Hidden Hills residents are one step closer to getting their overlay district after a June 27 meeting with the Atlanta Regional Commission (ARC).
The meeting at the Lou Walker Senior Center in Lithonia, follows a 267-page overlay district plan that residents presented to the ARC in April.
More than 30 residents attended the meeting to support their case for the district, which will give them control over the kinds of businesses that settle in their community and the look of their commercial areas.
ARC planners Stephen Causby and Ashley Rivera are helping residents write the overlay code for the area through the year-long Community Choices program.
Jan Costello, a Hidden Hills resident and Overlay Committee coordinator, said they want to transform the four-square-mile area into a live, work and play community with investment potential.

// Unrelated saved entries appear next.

(** * gh-recon: organisation reconnaissance pipeline (main.go)

    A shallow embedding of [main.go] of package [ghrecon] and the
    properties of its discovery-and-extraction pipeline.

    - [Regexp]   : the backtracking matcher behind [regexp.FindString] and
                   the URL normaliser [_ExtractUrl];
    - [Json]     : the part of [encoding/json] that fills the tagged structs;
    - [Api]      : the HTTP operations and the repository set builder;
    - [Flatten]  : the tree flattener inside [ParseRepository];
    - [Dispatch] : the hook loop and the goroutine fan-out of [FullRecon]. *)

From Stdlib Require Import ZArith String Ascii List Lia Bool DecimalString.
From stdpp Require Import base gmap strings list.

“What we are seeing is vibrant streetscape signage and design that will make people want to go the shopping areas,” she said. “The shopping areas will also be concentrated, so you’ll have living areas in the same area.”
The 15 neighborhoods making up the proposed Hidden Hills Overlay District are home to aging infrastructures, rampant foreclosures and declining housing stock.
The area is bounded by Redan Road, Panola Road, Covington Highway and South Hairston Road. It has more than 5,000 homes and includes the abandoned Hidden Hills golf course and a proliferation of fast food restaurants and grocery stores.
In an overlay district, the community can set design requirements for new buildings, control the types of businesses that come to the area, and minimize duplications.
Before the meeting, neighborhood respresentatives took the ARC planners on a tour of the area. Costello said the planners needed to see the area they are working in.
“We wanted them to see the really tragic use of land in our area,” she said.
During the meeting, Kellie Bronlow, ARC’s local government services development chief, described the scope of the ARC’s involvement and residents discussed the types of businesses, signage, streetscapes, building heights, architectural design, and pathways they would like to see.